DATA EXTRACTS:

Lemma thread_ok_transfer (clk : Z) (d d' : Db) (pc : tick_pc) :
  (forall i, pending_ok clk d i -> pending_ok clk d' i) -> thread_ok clk d pc -> thread_ok clk d' pc.
Proof. intros Hi (Hn & Hnd & Hp). repeat split; auto. revert Hp. apply Forall_impl. auto. Qed.

Lemma rebook_step_inv (clk : Z) (req_body : json) (w : W) :
  db_wf (db_get w) -> missed_ok clk (db_get w) ->
  db_wf (db_get (snd (rebook req_body w))) /\ missed_ok clk (db_get (snd (rebook req_body w))) /\
  (forall pc, thread_ok clk (db_get w) pc -> thread_ok clk (db_get (snd (rebook req_body w))) pc).
Proof.
  intros Hwf Hm.
  destruct (rebook_db_cases req_body w Hwf) as [Hsch [Hsame | (a & t & Ha & Hma & Hupd)]].
  - rewrite (db_eta _ _ Hsame Hsch). auto.
  - destruct Hwf as [Hnda Hnds]. split; [|split].
    + split; [rewrite Hupd, update_where_keys; auto with appt | rewrite Hsch; exact Hnds].
    + intros y Hy Hst. rewrite Hupd in Hy.
      apply In_update_where_inv in Hy as (x & Hx & [[_ ->] | [_ ->]]); [discriminate | auto].
    + intros pc. apply thread_ok_transfer. intros i (x & Hx & Hid & Hs & HT). exists x.
      split; [|auto]. rewrite Hupd. apply In_update_where; [exact Hx|]. intros E.
      assert (x = a) as -> by (apply (same_doc (db_get w)); auto; split; auto).
      congruence.
Qed.

End SerialProofs.

Section SerialClaim.
Context {W : Type} `{Gateway W}.

Lemma thread_exec_spec (pc : tick_pc) (w : W) :
  fst (thread_exec pc w) = snd (tick_step pc w) /\
  (forall pc', snd (thread_exec pc w) = Some pc' -> fst (tick_step pc w) = Ok pc').
Proof.
  unfold thread_exec. destruct (tick_step pc w) as [[[]|e] w']; simpl; split; congruence.
Qed.

Lemma serial_inv_step (c c' : Config W) : serial_inv c -> cstep true c c' -> serial_inv c'.
Proof.
  intros (Hwf & Hm & Ht) Hs. destruct Hs as [c now Hle Hser | c i pc Hi | c req]; simpl in *.
  - rewrite (Hser eq_refl). split; [exact Hwf | split; [eapply missed_ok_mono; eauto|]].
    right. exists (TFind now). split; [reflexivity | split; [simpl; lia | split; constructor]].
  - destruct Ht as [Hnil | (pc0 & Hpc & Hok)]; [rewrite Hnil in Hi; discriminate|].
    rewrite Hpc in Hi |- *. apply list_lookup_singleton_Some in Hi as [-> ->].
    destruct (tick_step_inv _ pc _ Hwf Hm Hok) as (Hwf' & Hm' & Hn).
    destruct (thread_exec_spec pc (c_world c)) as [Hw Hr]. rewrite Hw.
    split; [exact Hwf' | split; [exact Hm'|]].
    destruct (snd (thread_exec pc (c_world c))) as [pc'|]; simpl; [|left; reflexivity].
    right. exists pc'. split; [reflexivity | apply Hn, Hr; reflexivity].
  - destruct (rebook_step_inv (c_clock c) req (c_world c) Hwf Hm) as (Hwf' & Hm' & Hk).
    split; [exact Hwf' | split; [exact Hm'|]].
    destruct Ht as [Hnil | (pc0 & Hpc & Hok)]; [left; exact Hnil | right; eauto].
Qed.

(** C22. When every tick ends before the next one fires, every state the
    system reaches keeps the promise of reconciliation: a ['missed']
    appointment has a time more than [GRACE_PERIOD] before the last firing,
    whatever the rebooking requests, each run as one step, and the
    outcomes of the sends. (With requests cut at their own [await]s this
    fails: C12, in Concurrency.) *)
Theorem serial_ticks_only_mark_overdue (c0 c : Config W) :
  serial_inv c0 -> creachable true c0 c -> missed_ok (c_clock c) (db_get (c_world c)).
Proof.
  intros Hinit Hr. assert (serial_inv c) as (_ & Hm & _); [|exact Hm].
  induction Hr; eauto using serial_inv_step.
Qed.

End SerialClaim.

(** ** Overlapping ticks in the world of Reconcile

    A (10:00) and B (10:10) are ['scheduled']; doc1 offers [T1] and [T2]. *)

Definition ex_c0 : Config World := mkConfig ex_world [] T0.

Definition ex_tick1 : Z := T0 + 30 * 60000.
Definition ex_tick2 : Z := ex_tick1 + 60000.

(** Tick 1 reads [A; B], marks A and waits for its e-mail provider; tick 2
    fires 60 s later, reads [B], marks B and notifies; the patient rebooks
    B at [T1]; tick 1 resumes, sends its SMS, and saves its copy of B. *)
Definition overlap_schedule : list choice :=
  [Fire ex_tick1; Step 0; Step 0; Step 0;
   Fire ex_tick2; Step 1; Step 1; Step 1; Step 1; Step 1;
   Request body_B;
   Step 0; Step 0; Step 0].
(** ** Concrete kernel states used to exercise the handlers *)

Module Examples.

(** Environment 1 is running; environment 2 is its child. *)
Definition tf0 : Trapframe := mkTrapframe 7 [1; 2; 3].

(** The parent maps frame 5 read-only at 0x400000 and frame 6 writable at
    0x401000; the page table for that region sits in frame 7. *)
Definition parent_pgdir : AddrSpace :=
  mkAddrSpace {[ PDX 0x400000 := 7 ]}
              (<[ VPN 0x400000 := Z.lor (page2pa 5) (Z.lor PTE_P PTE_U) ]>
                 {[ VPN 0x401000 := Z.lor (page2pa 6) (Z.lor PTE_P (Z.lor PTE_U PTE_W)) ]}).

Definition empty_pgdir : AddrSpace := mkAddrSpace ∅ ∅.

Definition parent_env : Env :=
  mkEnv 0 ENV_RUNNABLE tf0 parent_pgdir 0 false 0 0 0 0.

(** A child blocked in receive, asking for a page at 0x800000. *)
Definition waiting_child : Env :=
  mkEnv 1 ENV_NOT_RUNNABLE tf0 empty_pgdir 0 true 0x800000 0 0 0.

(** A child blocked in receive that asked for no page. *)
Definition waiting_child_nopage : Env :=
  mkEnv 1 ENV_NOT_RUNNABLE tf0 empty_pgdir 0 true UTOP 0 0 0.

(** A child that is not waiting. *)
Definition idle_child : Env :=
  mkEnv 1 ENV_RUNNABLE tf0 empty_pgdir 0 false 0 0 0 0.

Definition some_phys : PhysMem :=
  mkPhysMem [10; 11; 12] (<[5 := 1%nat]> (<[6 := 1%nat]> {[ 7 := 1%nat ]})).

(** One free frame is all that is left. *)
Definition tight_phys : PhysMem :=
  mkPhysMem [10] (<[5 := 1%nat]> (<[6 := 1%nat]> {[ 7 := 1%nat ]})).

Definition st_waiting : KState :=
  mkKState (<[1 := parent_env]> {[ 2 := waiting_child ]}) 1 some_phys.

Definition st_waiting_nopage : KState :=
  mkKState (<[1 := parent_env]> {[ 2 := waiting_child_nopage ]}) 1 some_phys.

Definition st_idle : KState :=
  mkKState (<[1 := parent_env]> {[ 2 := idle_child ]}) 1 some_phys.

Definition st_tight : KState :=
  mkKState (<[1 := parent_env]> {[ 2 := idle_child ]}) 1 tight_phys.

(** A child that is being torn down. *)
Definition dying_child : Env :=
  mkEnv 1 ENV_DYING tf0 empty_pgdir 0 false 0 0 0 0.

Definition st_dying : KState :=
  mkKState (<[1 := parent_env]> {[ 2 := dying_child ]}) 1 some_phys.

(** The parent's address space with one kernel page on top: frame 256 is
    mapped at 0xf0100000 present and writable, but not user-accessible. *)
Definition parent_pgdir_k : AddrSpace :=
  mkAddrSpace (<[ PDX 0xf0100000 := 8 ]> (pd_tables parent_pgdir))
              (<[ VPN 0xf0100000 := Z.lor (page2pa 256) (Z.lor PTE_P PTE_W) ]>
                 (pt_entries parent_pgdir)).

Definition parent_env_k : Env :=
  mkEnv 0 ENV_RUNNABLE tf0 parent_pgdir_k 0 false 0 0 0 0.

Definition st_kernel_page : KState :=
  mkKState (<[1 := parent_env_k]> {[ 2 := idle_child ]}) 1 some_phys.

(** A saved context a caller could ask to install. *)
Definition tf1 : Trapframe := mkTrapframe 99 [4; 5; 6].

End Examples.

Export Examples.

(** ** The remaining handlers of kern/syscall.c that work on the
       environment table, and [ipc_recv] of lib/ipc.c *)

Module SyscallMore.

Definition set_env_pgfault_upcall (func : Z) (e : Env) : Env :=
  mkEnv (env_parent_id e) (env_status e) (env_tf e) (env_pgdir e) func
        (env_ipc_recving e) (env_ipc_dstva e) (env_ipc_value e)
        (env_ipc_from e) (env_ipc_perm e).

(** [sys_getenvid]. *)
Definition sys_getenvid (st : KState) : Z := curenv st.

(** [sys_env_set_pgfault_upcall(envid, func)]. *)
Definition sys_env_set_pgfault_upcall (st : KState) (envid func : Z)
  : retval * KState :=
  match envid2env st envid true with
  | None => (Err E_BAD_ENV, st)
  | Some _ => (Ok 0, update_env st envid (set_env_pgfault_upcall func))
  end.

BRIEF: Find "apply In_update_where_inv in" in the entries above and copy that whole line exactly, then each line after it through the line that contains "fails: C12, in Concurrency.) *)".

EXERCISE RESPONSE:
      apply In_update_where_inv in Hy as (x & Hx & [[_ ->] | [_ ->]]); [discriminate | auto].
    + intros pc. apply thread_ok_transfer. intros i (x & Hx & Hid & Hs & HT). exists x.
      split; [|auto]. rewrite Hupd. apply In_update_where; [exact Hx|]. intros E.
      assert (x = a) as -> by (apply (same_doc (db_get w)); auto; split; auto).
      congruence.
Qed.

End SerialProofs.

Section SerialClaim.
Context {W : Type} `{Gateway W}.

Lemma thread_exec_spec (pc : tick_pc) (w : W) :
  fst (thread_exec pc w) = snd (tick_step pc w) /\
  (forall pc', snd (thread_exec pc w) = Some pc' -> fst (tick_step pc w) = Ok pc').
Proof.
  unfold thread_exec. destruct (tick_step pc w) as [[[]|e] w']; simpl; split; congruence.
Qed.

Lemma serial_inv_step (c c' : Config W) : serial_inv c -> cstep true c c' -> serial_inv c'.
Proof.
  intros (Hwf & Hm & Ht) Hs. destruct Hs as [c now Hle Hser | c i pc Hi | c req]; simpl in *.
  - rewrite (Hser eq_refl). split; [exact Hwf | split; [eapply missed_ok_mono; eauto|]].
    right. exists (TFind now). split; [reflexivity | split; [simpl; lia | split; constructor]].
  - destruct Ht as [Hnil | (pc0 & Hpc & Hok)]; [rewrite Hnil in Hi; discriminate|].
    rewrite Hpc in Hi |- *. apply list_lookup_singleton_Some in Hi as [-> ->].
    destruct (tick_step_inv _ pc _ Hwf Hm Hok) as (Hwf' & Hm' & Hn).
    destruct (thread_exec_spec pc (c_world c)) as [Hw Hr]. rewrite Hw.
    split; [exact Hwf' | split; [exact Hm'|]].
    destruct (snd (thread_exec pc (c_world c))) as [pc'|]; simpl; [|left; reflexivity].
    right. exists pc'. split; [reflexivity | apply Hn, Hr; reflexivity].
  - destruct (rebook_step_inv (c_clock c) req (c_world c) Hwf Hm) as (Hwf' & Hm' & Hk).
    split; [exact Hwf' | split; [exact Hm'|]].
    destruct Ht as [Hnil | (pc0 & Hpc & Hok)]; [left; exact Hnil | right; eauto].
Qed.

(** C22. When every tick ends before the next one fires, every state the
    system reaches keeps the promise of reconciliation: a ['missed']
    appointment has a time more than [GRACE_PERIOD] before the last firing,
    whatever the rebooking requests, each run as one step, and the
    outcomes of the sends. (With requests cut at their own [await]s this
    fails: C12, in Concurrency.) *)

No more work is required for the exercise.